Nuclear Medicine Department, King Khalid Hospital, Najran P.O. Box 1120, Saudi Arabia.
Medical Diagnostic Imaging Department, College of Health Sciences, University of Sharjah, Sharjah 27272, United Arab Emirates.
Tomography. 2024 Aug 16;10(8):1294-1302. doi: 10.3390/tomography10080096.
This study aimed to retrospectively assess the benefits of combining low-dose computed tomography (LDCT) with ventilation/perfusion single-photon emission computed tomography (V/Q SPECT) for the diagnosis of pulmonary embolism (PE).
A retrospective analysis was performed on 92 patients with suspected PE who underwent V/Q SPECT with ldCT (V/Q SPECT CT) between January 2020 and December 2022 at King Khalid Hospital Najran. Data were collected using the hospital's picture archiving and communication system. Scans were categorized on the basis of perfusion defects, matched or mismatched ventilation, and CT findings. The specificity of V/Q SPECT CT was compared with that of Q SPECT CT.

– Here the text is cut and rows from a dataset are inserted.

(* ===== verification/SoftwareTypes.v ===== *)
(** The data of the BlueFieldSoftware controller
    (internal/provisioning/controllers/bluefieldsoftware): the components an object
    asks for, the names of their tasks and files (util/task.go), the version in the
    name of an image (util/iso_metadata.go), and what the controller asks of the
    outside.

    Texts are bytes, and their upper case is that of ASCII; [url.Parse] is an
    operation of a class. *)

From S2P Require Import Prelude.
From S2P Require Import Meta.
From S2P Require Import Conditions.
From S2P Require Import DPUTypes.
From S2P Require Import DownloadTasks.
From S2P Require Import BFBVersion.
From Stdlib Require Import Ascii.

(** ** The object *)

Definition BlueFieldSoftwareFinalizer := "provisioning.dpu.nvidia.com/bluefieldsoftware-protection".
Definition BlueFieldSoftwareInitializing := "Initializing".
Definition BlueFieldSoftwareDownloading := "Downloading".
Definition BlueFieldSoftwareExtracting := "Extracting".
Definition BlueFieldSoftwareDeleting := "Deleting".
Definition BlueFieldSoftwareError := "Error".
Definition BlueFieldSoftwareCondInitialized := "Initialized".
Definition BlueFieldSoftwareCondDownloaded := "Downloaded".
Definition BlueFieldSoftwareCondReady := TypeReady.
Definition BlueFieldSoftwareCondError := "Error".
Definition BlueFieldSoftwareCondDeleted := "Deleted".

Definition with_bfs_Phase (v : string) (b : BlueFieldSoftware) : BlueFieldSoftware :=
  with_bfs_status v (bfs_Versions b) (bfs_DownloadedComponents b) (bfs_Conditions b) b.
Definition with_bfs_Versions (v : option BluefieldSoftwareVersions) (b : BlueFieldSoftware) : BlueFieldSoftware :=
  with_bfs_status (bfs_Phase b) v (bfs_DownloadedComponents b) (bfs_Conditions b) b.
Definition with_bfs_Downloaded (v : DownloadedComponents) (b : BlueFieldSoftware) : BlueFieldSoftware :=
  with_bfs_status (bfs_Phase b) (bfs_Versions b) v (bfs_Conditions b) b.

#[export] Instance BlueFieldSoftware_GetSet : GetSet BlueFieldSoftware :=
  {| GetConditions := bfs_Conditions;
     SetConditions b cs := with_bfs_status (bfs_Phase b) (bfs_Versions b) (bfs_DownloadedComponents b) cs b;
     GetGeneration := bfs_Generation |}.
#[export] Instance BlueFieldSoftware_GetSet_laws : GetSetLaws BlueFieldSoftware BlueFieldSoftware_GetSet.
Proof. by split. Qed.

Definition bfs_isDeleting (b : BlueFieldSoftware) : bool := negb (timep_is_zero (bfs_DeletionTimestamp b)).

(** ** Texts and paths *)

Definition strings_HasPrefix (s p : string) : bool := String.prefix p s.
Definition strings_HasSuffix (s p : string) : bool :=
  (String.length p <=? String.length s)%nat && bool_decide (String.substring (String.length s - String.length p) (String.length p) s = p).
Definition strings_TrimSuffix (s p : string) : string :=
  if strings_HasSuffix s p then String.substring 0 (String.length s - String.length p) s else s.

Definition ascii_upper (c : ascii) : ascii :=
  let n := nat_of_ascii c in if ((97 <=? n) && (n <=? 122))%nat then ascii_of_nat (n - 32) else c.
Fixpoint strings_ToUpper (s : string) : string :=
  match s with EmptyString => "" | String c s => String (ascii_upper c) (strings_ToUpper s) end.
Definition strings_EqualFold (s t : string) : bool := bool_decide (strings_ToUpper s = strings_ToUpper t).

(** [path.Base] and [filepath.Base] *)
Definition path_Base (p : string) : string :=
  if bool_decide (p = "") then "."
  else default "/" (last (filter (λ seg, seg ≠ "") (strings_Split "/"%char p))).

(** [filepath.Join] of "/" and more elements, with its [Clean]. *)
Fixpoint clean_rooted (segs acc : list string) : list string :=
  match segs with
  | [] => rev acc
  | seg :: segs =>
      if bool_decide (seg = "") || bool_decide (seg = ".") then clean_rooted segs acc
      else if bool_decide (seg = "..") then clean_rooted segs (tail acc)
      else clean_rooted segs (seg :: acc)
  end.
Definition filepath_Join_root (elems : list string) : string :=
  "/" +:+ strings_Join "/" (clean_rooted (mjoin (strings_Split "/"%char <$> elems)) []).

(** [errors.Join] *)
Definition errors_Join (errs : list GoError) : option GoError :=
  match errs with [] => None | _ => Some (errorf (strings_Join LF (err_msg <$> errs))) end.

(** [url.Parse]: the scheme and the path. *)
Class URLs := url_Parse : string → option (string * string).

Definition isURL {U : URLs} (str : string) : bool :=
  match url_Parse str with
  | Some (scheme, _) => bool_decide (scheme = "http") || bool_decide (scheme = "https")
  | None => false
  end.

(** ** Components *)

Inductive ComponentType := ComponentTypeFwBundle | ComponentTypePlatformFwBundle | ComponentTypeOSISO | ComponentTypeNicFw.
#[export] Instance ComponentType_eq_dec : EqDecision ComponentType.
Proof. solve_decision. Defined.
Definition component_string (t : ComponentType) : string :=
  match t with
  | ComponentTypeFwBundle => "fwbundle"
  | ComponentTypePlatformFwBundle => "platformpldmfwbundle"
  | ComponentTypeOSISO => "osiso"
  | ComponentTypeNicFw => "nicfw"
  end.

(** [cp_Key] is the PSID of a bundle for one DPU model, and empty otherwise. *)
Record componentInfo := mkComponent { cp_URL : string; cp_ComponentType : ComponentType; cp_Key : string }.
#[export] Instance componentInfo_eq_dec : EqDecision componentInfo.
Proof. solve_decision. Defined.

Record ComponentDownloadTask := mkComponentTask {
  ct_TaskName : string; ct_URL : string; ct_FileName : string; ct_ComponentName : string; ct_UID : string }.

Section Names.
Context {U : URLs} {R : MapRange}.
Implicit Types (bfs : BlueFieldSoftware).

Definition PldmFwBundles bfs : gmap string string := filter (λ kv, kv.2 ≠ "") (bf_PldmFwBundle (bfs_Spec bfs)).

Definition FilenameFromHTTPURL (rawURL : string) : string :=
  match url_Parse rawURL with
  | None => ""
  | Some (scheme, p) =>
      if negb (bool_decide (scheme = "http") || bool_decide (scheme = "https")) then ""
      else if bool_decide (p = "") then ""
      else
        let base := path_Base (strings_TrimSuffix p "/") in
        if bool_decide (base = ".") || bool_decide (base = "/") || bool_decide (base = "") then ""
        else if has_char "/"%char base || has_char (ascii_of_nat 92) base then ""
        else if bool_decide (base = "..") || strings_HasPrefix base ".." then ""
        else base
  end.

Definition GenerateComponentTaskName bfs (t : ComponentType) : string :=
  bfs_Namespace bfs +:+ "-" +:+ bfs_Name bfs +:+ "-" +:+ component_string t.
Definition ComponentDownloadFilename bfs (t : ComponentType) (specValue : string) : string :=
  let name := FilenameFromHTTPURL specValue in
  if bool_decide (name ≠ "") then bfs_Namespace bfs +:+ "-" +:+ bfs_Name bfs +:+ "-" +:+ name
  else GenerateComponentTaskName bfs t.
Definition PldmTaskName bfs (psid : string) : string :=
  let name := GenerateComponentTaskName bfs ComponentTypeFwBundle in
  if bool_decide (psid = "") then name else name +:+ "-" +:+ psid.
Definition PldmComponentFilename bfs (psid url : string) : string :=
  let name := FilenameFromHTTPURL url in
  if bool_decide (name ≠ "") then
    if bool_decide (psid = "") then bfs_Namespace bfs +:+ "-" +:+ bfs_Name bfs +:+ "-" +:+ name
    else bfs_Namespace bfs +:+ "-" +:+ bfs_Name bfs +:+ "-" +:+ psid +:+ "-" +:+ name
  else PldmTaskName bfs psid.

Definition componentTaskName bfs (c : componentInfo) : string :=
  if bool_decide (cp_ComponentType c = ComponentTypeFwBundle) then PldmTaskName bfs (cp_Key c)
  else GenerateComponentTaskName bfs (cp_ComponentType c).
Definition componentFileName bfs (c : componentInfo) : string :=
  if bool_decide (cp_ComponentType c = ComponentTypeFwBundle) then PldmComponentFilename bfs (cp_Key c) (cp_URL c)
  else ComponentDownloadFilename bfs (cp_ComponentType c) (cp_URL c).

Definition generateComponentFilePath (fileName : string) : string := filepath_Join_root [BFBBaseDir; "components"; fileName].
Definition componentDestinationPath (t : ComponentType) (fileName : string) : string :=
  if bool_decide (t = ComponentTypeOSISO) then GenerateBFBFilePath fileName else generateComponentFilePath fileName.
Definition destination bfs (c : componentInfo) : string :=
  componentDestinationPath (cp_ComponentType c) (componentFileName bfs c).

(** The components an object asks for, the bundles of the PSIDs in any order. *)
Definition specComponentUnits bfs : list componentInfo :=
  let spec := bfs_Spec bfs in
  let platformBundle := deref (bf_PlatformPldmFwBundle spec) "" in
  let nicFw := deref (bf_NicFw spec) "" in
  (if bool_decide (bf_OsIso spec ≠ "") then [mkComponent (bf_OsIso spec) ComponentTypeOSISO ""] else []) ++
  ((λ kv, mkComponent kv.2 ComponentTypeFwBundle kv.1) <$> range_map (PldmFwBundles bfs)) ++
  (if bool_decide (platformBundle ≠ "") then [mkComponent platformBundle ComponentTypePlatformFwBundle ""] else []) ++
  (if bool_decide (nicFw ≠ "") then [mkComponent nicFw ComponentTypeNicFw ""] else []).

(** The bundles that are unpacked. *)
Definition is_bundle (t : ComponentType) : bool :=
  match t with ComponentTypeFwBundle | ComponentTypePlatformFwBundle => true | _ => false end.
Definition extractionUnits bfs : list componentInfo := filter (λ u, is_bundle (cp_ComponentType u) = true) (specComponentUnits bfs).

Definition extractOutputDirForBFS bfs (t : ComponentType) (key : string) : string :=
  let name := bfs_Namespace bfs +:+ "-" +:+ bfs_Name bfs +:+ "-" +:+ component_string t in
  let name := if bool_decide (key ≠ "") then name +:+ "-" +:+ key else name in
  filepath_Join_root [BFBBaseDir; "components"; name +:+ "-extracted"].

(** ** What the status records *)

Definition downloadedComponentPath bfs (t : ComponentType) (key : string) : string :=
  let d := bfs_DownloadedComponents bfs in
  match t with
  | ComponentTypeFwBundle => default "" (dl_PldmFwBundle d !! key)
  | ComponentTypePlatformFwBundle => dl_PlatformPldmFwBundle d
  | ComponentTypeOSISO => dl_OsIso d
  | ComponentTypeNicFw => dl_NicFw d
  end.
Definition set_path (t : ComponentType) (key path : string) (d : DownloadedComponents) : DownloadedComponents :=
  match t with
  | ComponentTypeFwBundle => mkDownloadedComponents (<[key := path]> (dl_PldmFwBundle d)) (dl_PlatformPldmFwBundle d) (dl_OsIso d) (dl_NicFw d)
  | ComponentTypePlatformFwBundle => mkDownloadedComponents (dl_PldmFwBundle d) path (dl_OsIso d) (dl_NicFw d)
  | ComponentTypeOSISO => mkDownloadedComponents (dl_PldmFwBundle d) (dl_PlatformPldmFwBundle d) path (dl_NicFw d)
  | ComponentTypeNicFw => mkDownloadedComponents (dl_PldmFwBundle d) (dl_PlatformPldmFwBundle d) (dl_OsIso d) path
  end.
Definition setDownloadedComponentPath bfs (t : ComponentType) (key path : string) : BlueFieldSoftware :=
  with_bfs_Downloaded (set_path t key path (bfs_DownloadedComponents bfs)) bfs.
End Names.

(** ** The version in the name of an image (util/iso_metadata.go) *)

Fixpoint take_digits (s : string) : string * string :=
  match s with
  | String c s' => if is_digit c then let '(d, rest) := take_digits s' in (String c d, rest) else ("", s)
  | EmptyString => ("", "")
  end.
(** One or more digits, and what follows them. *)
Definition digits1 (s : string) : option (string * string) :=
  let '(d, rest) := take_digits s in if bool_decide (d = "") then None else Some (d, rest).
Definition literal (p s : string) : option string :=
  if strings_HasPrefix (strings_ToUpper s) (strings_ToUpper p) then Some (String.substring (String.length p) (String.length s - String.length p) s)
  else None.

(** The group of [docaBundleVersionPattern] matched at the start of a text. *)
Definition docaBundleVersion_at (s : string) : option string :=
  s ← literal "doca-bundle-" s;
  '(a, s) ← digits1 s;
  s ← literal "." s;
  '(b, s) ← digits1 s;
  s ← literal "." s;
  '(c, s) ← digits1 s;
  let core := a +:+ "." +:+ b +:+ "." +:+ c in
  Some match literal "-" s ≫= digits1 with
       | Some (d, _) => core +:+ "-" +:+ d
       | None => core
       end.
(** The leftmost match. *)
Fixpoint docaBundleVersionPattern (s : string) : option string :=
  match docaBundleVersion_at s with
  | Some v => Some v
  | None => match s with EmptyString => None | String _ s => docaBundleVersionPattern s end
  end.

Definition parseDOCAVersionFromFilename (isoPath : string) : string := default "" (docaBundleVersionPattern (path_Base isoPath)).

Definition ExtractDOCAVersionFromISO (isoPath : string) : Res (string * string) :=
  let raw := parseDOCAVersionFromFilename isoPath in
  if bool_decide (raw = "") then Err (errorf ("DOCA version not found in ISO filename " +:+ quoted (path_Base isoPath)))
  else match FormatDOCAVersion raw with
       | Err err => Err (wrapf ("format DOCA version from ISO filename " +:+ quoted (path_Base isoPath) +:+ ": ") err)
       | Ok formatted => Ok (formatted, raw)
       end.

Definition no_versions : BluefieldSoftwareVersions := mkSoftwareVersions "" "" "" ∅.
Definition ApplyDOCAVersionFromISO (bfs : BlueFieldSoftware) (isoPath : string) : Res BlueFieldSoftware :=
  match ExtractDOCAVersionFromISO isoPath with
  | Err err => Err err
  | Ok (formatted, raw) =>
      let v := default no_versions (bfs_Versions bfs) in
      Ok (with_bfs_Versions (Some (mkSoftwareVersions formatted raw (sv_EWNicFwVersion v) (sv_BluefieldSoftwareVersions v))) bfs)
  end.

This study included 92 patients (54 females and 38 males; median age, 53 years). The results demonstrated that V/Q SPECT CT had higher specificity (93%) than V/Q SPECT alone (88%). If CT had been used as a ventilation substitute, 21% of patients would have been reported to be positive for PE (8% false-positive), yielding a specificity of 60% for Q SPECT CT. These findings align with the existing literature, although discrepancies in specificity values were noted due to the different study designs and sample sizes.
This study highlights the enhanced specificity of V/Q SPECT CT compared to V/Q SPECT and Q SPECT CT alone. Including low-dose CT improves diagnostic accuracy by reducing false positives and providing detailed anatomical information. V/Q SPECT CT offers superior specificity in diagnosing PE compared with V/Q SPECT alone, supporting its use in clinical practice.
本研究旨在回顾性评估低剂量计算机断层扫描(LDCT)与通气/灌注单光子发射计算机断层扫描(V/Q SPECT)联合用于诊断肺栓塞(PE)的益处。
对 2020 年 1 月至 2022 年 12 月在纳季兰国王哈利德医院接受 V/Q SPECT CT 的 92 例疑似 PE 患者进行回顾性分析。使用医院的图像存档和通信系统收集数据。根据灌注缺损、匹配或不匹配通气以及 CT 发现对扫描进行分类。比较了 V/Q SPECT CT 与 Q SPECT CT 的特异性。
本研究共纳入 92 例患者(54 例女性和 38 例男性;中位年龄 53 岁)。结果表明,V/Q SPECT CT 的特异性(93%)高于 V/Q SPECT 单独(88%)。如果 CT 用作通气替代物,21%的患者将被报告为 PE 阳性(8%假阳性),则 Q SPECT CT 的特异性为 60%。这些发现与现有文献一致,尽管由于研究设计和样本量的不同,特异性值存在差异。
与 V/Q SPECT 和 Q SPECT CT 单独相比,V/Q SPECT CT 具有更高的特异性。包括低剂量 CT 通过减少假阳性并提供详细的解剖学信息,提高了诊断准确性。V/Q SPECT CT 在诊断 PE 方面的特异性优于 V/Q SPECT 单独,支持其在临床实践中的应用。